Les footballeuses s’insurgent contre l’absence persistante de convention collective dans leur discipline

Image d'illustration. Footballeuse professionnelle en actionADN
Alors que le football féminin français ne dispose toujours pas d’une convention collective, les joueuses expriment leur mécontentement face à une situation qu’elles jugent inacceptable, mettant en lumière l’absence de cadre légal pour leurs conditions de travail.
Tl;dr
- Blocage sur la convention collective des footballeuses professionnelles.
- Droit à l’image : principal point de désaccord.
- Contexte difficile pour le football féminin en France.
Le statu quo qui exaspère les joueuses
La frustration ne cesse de grandir chez les capitaines des équipes du championnat de France féminin, qui dénoncent, dans une récente tribune, l’absence d’avancée significative sur la signature tant attendue d’une convention collective des footballeuses professionnelles.
Voilà maintenant trois saisons que les discussions stagnent, suscitant incompréhension et impatience.
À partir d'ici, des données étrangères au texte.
(** The start strobe lies outside the sector-number field. *)
Lemma strt_outside_snb :
  Z.land FLASH_CR_STRT (shl32 FLASH_CR_SNB_MASK FLASH_CR_SNB_SHIFT) = 0.
Proof.
  apply Z.bits_inj'; intros i Hi.
  pose proof (land_zero_bit _ _ i strt_not_armed) as H.
  unfold cr_armed_bits in H. rewrite !Z.lor_spec in H.
  rewrite Z.bits_0, Z.land_spec.
  destruct (Z.testbit FLASH_CR_STRT i); [|reflexivity].
  destruct (Z.testbit (shl32 _ _) i); [|reflexivity].
  rewrite !orb_true_r in H. discriminate.
Qed.

(** The four parallelism encodings fit the program-size field. *)
Lemma parallelism_in_mask w :
  Z.land (parallelism w) FLASH_CR_PROGRAM_MASK = parallelism w.
Proof.
  pose proof program_mask_covers as H.
  apply Z.bits_inj'; intros i Hi.
  pose proof (f_equal (fun z => Z.testbit z i) H) as Hi3; cbv beta in Hi3.
  rewrite Z.land_spec in *.
  destruct (Z.testbit (parallelism w) i) eqn:Hw; [|reflexivity].
  assert (Z.testbit 3 i = true) as H3.
  { destruct (Z.eq_dec i 0) as [->|]; [reflexivity|].
    destruct (Z.eq_dec i 1) as [->|]; [reflexivity|].
    exfalso.
    rewrite (bits_below (parallelism w) 2) in Hw;
      [discriminate | lia | destruct w; simpl; lia | lia]. }
  rewrite H3 in Hi3. simpl in *. exact Hi3.
Qed.

End Layout.

Lemma stm32f7_ok : flash_h_ok stm32f7.
Proof.
  constructor; cbv; try (split; congruence); congruence.
Qed.

(** ** Properties of the driver *)

Section Properties.

Context {hdr : flash_h}.

(** C9: every invocation of [flash_wait_for_last_operation] emits the
    data-synchronisation barrier before its first status-register read and
    reads nothing but the status register; it returns at the first read
    that shows the busy flag clear, so every earlier read showed busy and
    the last one shows idle; while the hardware keeps answering busy it is
    still polling. *)
Theorem flash_wait_for_last_operation_barrier_then_poll (tape : list Z) :
  match flash_wait_for_last_operation tape with
  | Done _ tr rest =>
      exists busy idle,
        tape = busy ++ idle :: rest /\
        Forall still_busy busy /\ ~ still_busy idle /\
        tr = EvDsb :: map (rd FLASH_SR) busy ++ [rd FLASH_SR idle]
  | Starved tr =>
      Forall still_busy tape /\ tr = EvDsb :: map (rd FLASH_SR) tape
  | Fault _ => False
  end.
Proof.
  destruct (flash_wait_for_last_operation tape) as [u tr rest|tr|tr] eqn:E.
  - apply wait_Done_inv in E.
    destruct E as (busy & idle & Htape & Hbusy & Hidle & Htr).
    exists busy, idle. repeat split; assumption.
  - apply wait_Starved_inv. exact E.
  - eapply wait_no_fault. exact E.
Qed.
La création, en juillet 2024, de la Ligue féminine de football professionnel (LFFP) avait pourtant nourri l’espoir d’un accord rapide, notamment après l’adoption d’une recommandation patronale visant à protéger la maternité des joueuses. Mais à ce jour, le statut de professionnelle demeure flou.
Droit à l’image : un blocage persistant
Malgré plusieurs avancées sur des points clés — comme le pécule de fin de carrière ou encore le maintien du salaire en cas de blessure — un sujet cristallise désormais toutes les tensions : le droit à l’image.
Selon Vincent Ponsot, président du collège du football féminin chez Foot Unis, il ne reste qu’un obstacle majeur : « Il manque l’essentiel ». L’UNFP (Union nationale des footballeurs professionnels) souhaite commercialiser l’image des joueuses avec les logos des clubs, une proposition catégoriquement rejetée par Foot Unis. Sur ce point précis, la responsabilité du blocage se renvoie d’un camp à l’autre.
Tensions entre acteurs et effet miroir attendu
Cette situation complexe provoque un agacement palpable. Ainsi, la capitaine tricolore Griedge Mbock regrettait déjà en avril que « les autres championnats avancent et nous bloquons encore sur certains points », jugeant cette inertie « handicapante pour le foot féminin français ». Le vice-président de l’UNFP, Fabien Safanjon, espère pour sa part « un effet miroir avec la convention signée en Ligue 3 masculine en six mois seulement ». Si la dernière version proposée par les clubs inclut désormais le maintien du salaire en cas de blessure durant 90 jours, elle reste sans réponse officielle du syndicat.
Pour mieux comprendre ces crispations, voici les principaux points ayant fait débat lors des négociations :
- Pécule de fin de carrière
- Droit à l’image
- Maternité et durée minimale des contrats fédéraux à mi-temps
- Salaire en cas de blessure ou gestion des “lofts”
L’avenir incertain du football féminin français
À ce contexte déjà tendu s’ajoute une situation économique délicate pour nombre d’équipes féminines, pénalisées indirectement par la crise qui frappe les clubs masculins après l’effondrement des droits TV. La section féminine de Dijon, cinquième du championnat, n’échappe pas au risque : sans repreneur, elle pourrait devoir abandonner son statut professionnel.
Tandis que le directeur général de la LFFP, Paul-Hervé Douillard, espère une issue rapide — sans toutefois avancer la moindre date — il apparaît clair que seule une mobilisation concertée permettra d’assurer un avenir stable et équitable au football féminin hexagonal.